Berberrubine (BRB), an isoquinoline alkaloid, is a major constituent of medicinal plants Franch or Schneid. BRB exhibits various pharmacological activities, whereas exposure to BRB may cause toxicity in experimental animals.

METHODS

In this study, we thoroughly investigated the liver injury induced by BRB in mice and rats. To explore the underlying mechanism, a study of the metabolic activation of BRB was conducted.
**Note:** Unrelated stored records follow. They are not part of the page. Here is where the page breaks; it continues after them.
(** [v[key]] and [v[i]] on a value: [Null] when there is nothing there. *)
Definition index_key (v : Value) (k : string) : Value := default Null (value_get v k).
Definition index_nth (v : Value) (i : nat) : Value :=
  match v with Array a => default Null (a !! i) | _ => Null end.

Definition user_message (content : string) : Value :=
  Object [("role", JString "user"); ("content", JString content)].

Definition oa_messages (question : string) (observations : list (string * string)) : list Value :=
  user_message question ::
  ((λ no : string * string, user_message ("[tool " +:+ no.1 +:+ " returned]" +:+ newline +:+ no.2))
     <$> observations).

Definition oa_tools (defs : Value) : result Value string :=
  arr <-? ok_or (as_array defs) "tool defs must be an array";;
  Ok (Array ((λ d, Object [("type", JString "function");
                           ("function", Object [("name", index_key d "name");
                                                ("description", index_key d "description");
                                                ("parameters", index_key d "inputSchema")])]) <$> arr)).

Definition oa_body (model question : string) (observations : list (string * string))
    : result Value string :=
  tools <-? oa_tools definitions;;
  Ok (Object [("model", JString model); ("messages", Array (oa_messages question observations));
              ("tools", tools); ("temperature", Number (number_of_Z 0))]).

(** What the endpoint's reply comes to. *)
Definition oa_step (reply : Value) : result Step string :=
  let message := index_key (index_nth (index_key reply "choices") 0) "message" in
  match as_array (index_key message "tool_calls") ≫= head with
  | Some call =>
      let f := index_key call "function" in
      name <-? ok_or (as_str (index_key f "name")) "tool call missing name";;
      let raw := default "{}"%string (as_str (index_key f "arguments")) in
      args <-? (if str_is_empty (str_trim raw) then Ok (Object [])
                else map_err (λ e, "tool args parse: " +:+ e) (json_parse raw));;
      Ok (CallTool name args)
  | None => Ok (AnswerWith (default EmptyString (as_str (index_key message "content"))))
  end.
(* ===== verification/Eval.v ===== *)
(** * The evaluation harness: [crates/nlq/src/bin/eval.rs]

    A set of questions run through the planning loop with a runner that records the tools
    it was asked for, and graded. Reading the file and printing are left out; which model
    is selected, and the file's JSON, are inputs. *)

From S2P Require Export Nlq.

(** ** The recording runner *)

#[export] Instance tracing_tools {JS : Json} {W : Type} (TR : ToolRunner W) : ToolRunner (W * list string) :=
  {| run_tool name args wc :=
       let '(w, r) := run_tool name args wc.1 in ((w, wc.2 ++ [name]), r) |}.

(** ** Questions *)

Section eval.
Context {JS : Json} {UC : Unicode}.

Record Question := {
  qu_id : string;
  qu_ask : string;
  qu_want_tools : list string;
  qu_want_text : list string;
}.

(** The strings of an array, if it is one. *)
Definition strings_at (q : Value) (k : string) : list string :=
  match as_array (index_key q k) with Some a => omap as_str a | None => [] end.

Definition question_of (q : Value) : Question :=
  {| qu_id := default "?"%string (as_str (index_key q "id"));
     qu_ask := default EmptyString (as_str (index_key q "ask"));
     qu_want_tools := strings_at q "expect_tools";
     qu_want_text := str_to_lowercase <$> strings_at q "expect_contains" |}.

Definition grade (q : Question) (answer : string) (called : list string) : bool :=
  forallb (λ t, existsb (λ c, bool_decide (c = t)) called) (qu_want_tools q) &&
  forallb (λ s, str_contains s (str_to_lowercase answer)) (qu_want_text q).

(** ** The run *)

Context {M W : Type} {MO : Model M} {TR : ToolRunner W}.

(** One question: the parties after it, and whether it passed. *)
Definition eval_question (mw : M * W) (v : Value) : option (M * W * bool) :=
  let q := question_of v in
  '(st, answer) ← run mw.1 (mw.2, []) (qu_ask q) budget_default;
  let '(w, called) := ls_world st in
  Some (ls_model st, w, grade q (an_text answer) called).

Fixpoint eval_questions (mw : M * W) (qs : list Value) (passed : Z) : option (M * W * Z) :=
  match qs with
  | [] => Some (mw.1, mw.2, passed)
  | v :: qs =>
      '(m, w, ok) ← eval_question mw v;
      eval_questions (m, w) qs (wrap_u64 (passed + if ok : bool then 1 else 0))
  end.

(** What is printed at the end: the harness skips when the model does not answer. *)
Inductive Outcome :=
| BadSpec (e : string)
| Skipped (e : string)
| Graded (passed total : Z).

Definition eval (spec : Value) (m : M) (w : W) : option (M * W * Outcome) :=
  match as_array (index_key spec "questions") with
  | None => Some (m, w, BadSpec "questions must be an array")
  | Some questions =>
      let '(m, probe) := next_step "ping" [] m in
      match probe with
      | Err e => Some (m, w, Skipped e)
      | Ok _ =>
          '(m, w, passed) ← eval_questions (m, w) questions 0;
          Some (m, w, Graded passed (len_u64 questions))
      end
  end.

(** ** Lemmas *)

(** The loop state without the recording. *)
Definition plain_state (st : LoopState M (W * list string)) : LoopState M W :=
  {| ls_model := ls_model st; ls_world := (ls_world st).1; ls_observations := ls_observations st;
     ls_provenance := ls_provenance st; ls_calls := ls_calls st |}.

Lemma tracing_fuel fuel q budget (st : LoopState M (W * list string)) called :
  (ls_world st).2 = called ++ (ls_observations st).*1 →
  match run_fuel fuel q budget st with
  | None => run_fuel fuel q budget (plain_state st) = None
  | Some (st', a) => run_fuel fuel q budget (plain_state st) = Some (plain_state st', a) ∧
      (ls_world st').2 = called ++ (ls_observations st').*1
  end.
Proof.
  revert st. induction fuel as [|fuel IH]; intros st Hc; [done|]. cbn [run_fuel].
  change (ls_model (plain_state st)) with (ls_model st).
  change (ls_observations (plain_state st)) with (ls_observations st).
  destruct (next_step q (ls_observations st) (ls_model st)) as [m [[name args|text]|e]]; [|done..].
  change (ls_calls (plain_state st)) with (ls_calls st). cbn [ls_calls].
  case_bool_decide; [done|].
  match goal with |- context [run_fuel fuel q budget (observe ?s name args)] =>
    match s with context [ls_world st] => set (st1 := s) end end.
  assert (observe (plain_state st1) name args = plain_state (observe st1 name args) ∧
    (ls_world (observe st1 name args)).2 = called ++ (ls_observations (observe st1 name args)).*1) as [E Ec].
  { unfold observe. cbn [run_tool tracing_tools ls_world st1 plain_state].
    destruct (run_tool name args (ls_world st).1) as [w r]. split; [done|].
    cbn [ls_world ls_observations snd]. rewrite fmap_app, Hc, <- app_assoc. done. }
  specialize (IH (observe st1 name args) Ec). rewrite <- E in IH. exact IH.
Qed.

(** ** Properties *)

(** Recording is transparent: the loop does over the recording runner exactly what it
    does over the runner itself, and what is recorded are the tools of its observations. *)
Theorem tracing_transparent (m : M) (w : W) (q : string) (budget : Budget) :
  ∃ st a, run m (w, []) q budget = Some (st, a) ∧ run m w q budget = Some (plain_state st, a) ∧
    (ls_world st).2 = (ls_observations st).*1.
Proof.
  destruct (run_fuel_spec (λ _, True) (S (max_tool_calls budget)) q budget
    (loop_start m (w, [] : list string))) as (st & a & E & _); [done|apply loop_start_ok|done|lia|].
  pose proof (tracing_fuel (S (max_tool_calls budget)) q budget (loop_start m (w, [])) [] eq_refl) as H.
  rewrite E in H. destruct H as [E' Hc]. exists st, a. split; [exact E|]. by split.
Qed.
End eval.

Section total.
Context {JS : Json} {UC : Unicode} {HO : HashOrder} {FL : FloatLib} {M : Type} {MO : Model M}
  (show_status : Status → string).
#[local] Instance tools : ToolRunner AgentWorld := engine_tools show_status.

Lemma eval_question_spec (m : M) (w w1 : AgentWorld) v :
  untouched w w1 → ∃ m' w' b, eval_question (m, w1) v = Some (m', w', b) ∧ untouched w w'.
Proof.
  intros Hu. unfold eval_question. cbn [fst snd].
  destruct (tracing_transparent m w1 (qu_ask (question_of v)) budget_default) as (st & a & E & E' & _).
  rewrite E. cbn [mbind option_bind]. destruct (ls_world st) as [w' called] eqn:Ew.
  eexists _, _, _. split; [done|].
  destruct (run_fuel_spec (untouched w) (S (max_tool_calls budget_default)) (qu_ask (question_of v))
    budget_default (loop_start m w1)) as (st' & a' & E2 & _ & Hw & _).
  - intros name args w2 H2. by apply call_untouched.
  - apply loop_start_ok.
  - done.
  - lia.
  - unfold run in E'. rewrite E' in E2. injection E2 as <- _. cbn in Hw. by rewrite Ew in Hw.
Qed.

(** An evaluation always ends, with at most as many passes as questions, and leaves the
    coordinator as it was. *)
Theorem eval_total (spec : Value) (m : M) (w : AgentWorld) :
  ∃ m' w' out, eval spec m w = Some (m', w', out) ∧ untouched w w' ∧
    match out with
    | Graded passed total => ∃ qs, as_array (index_key spec "questions") = Some qs ∧
        (Z.of_nat (length qs) < 2 ^ 64 → 0 ≤ passed ≤ total ∧ total = Z.of_nat (length qs))
    | Skipped e => (next_step "ping" [] m).2 = Err e
    | BadSpec _ => as_array (index_key spec "questions") = None
    end.
Proof.
  unfold eval. destruct (as_array (index_key spec "questions")) as [qs|].
  2: { eexists _, _, _. split; [done|]. split; [apply untouched_refl|done]. }
  destruct (next_step "ping" [] m) as [m1 [s|e]].
  2: { eexists _, _, _. split; [done|]. split; [apply untouched_refl|done]. }
  assert (∀ qs m1 w1 p, untouched w w1 → ∃ m' w' p', eval_questions (m1, w1) qs p = Some (m', w', p') ∧
    untouched w w' ∧ (0 ≤ p → p + Z.of_nat (length qs) < 2 ^ 64 → 0 ≤ p' ≤ p + Z.of_nat (length qs))) as H.
  { clear. intros qs. induction qs as [|v qs IH]; intros m1 w1 p Hu.
    - eexists _, _, _. split; [done|]. split; [done|]. cbn. lia.
    - cbn [eval_questions]. destruct (eval_question_spec m1 w w1 v Hu) as (m2 & w2 & b & E & Hu2).
      rewrite E. cbn [mbind option_bind].
      destruct (IH m2 w2 (wrap_u64 (p + if b then 1 else 0)) Hu2) as (m3 & w3 & p3 & E3 & Hu3 & Hp).
      rewrite E3. eexists _, _, _. split; [done|]. split; [done|]. intros H0 Hlt. cbn [length] in Hlt |- *.
      unfold wrap_u64 in Hp. rewrite Z.mod_small in Hp by (destruct b; lia).
      assert (0 ≤ p3 ≤ p + (if b then 1 else 0) + Z.of_nat (length qs)) by (apply Hp; destruct b; lia).
      destruct b; lia. }
  destruct (H qs m1 w 0 (untouched_refl w)) as (m2 & w2 & p & E & Hu & Hp). rewrite E.
  cbn [mbind option_bind]. eexists _, _, _. split; [done|]. split; [done|].
  exists qs. split; [done|]. intros Hlt. unfold len_u64, wrap_u64. rewrite Z.mod_small by lia.
  split; [|done]. apply Hp; lia.
Qed.
End total.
Furthermore, covalent modifications of cysteine residues of proteins were observed in liver homogenate samples of animals after exposure to BRB, by application of an exhaustive proteolytic digestion method.

RESULTS

It was demonstrated that BRB-induced hepatotoxicities in a time- and dose-dependent manner, based on the biochemical parameters ALT and AST. H&E stained histopathological examination showed the occurrence of obvious edema in liver of mice after intraperitoneal (i.p.) administration of BRB at a single dose of 100 mg/kg. Slight hepatotoxicity was also observed in rats given the same doses of BRB after six weeks of gavage. As a result, four GSH adducts derived from reactive metabolites of BRB were detected in microsomal incubations with BRB fortified with GSH as a trapping agent. Moreover, four cys-based adducts derived from reaction of electrophilic metabolites of BBR with proteins were found in livers.

CONCLUSION

These results suggested that the formation of protein adducts originating from metabolic activation of BRB could be a crucial factor of the mechanism of BRB-induced toxicities.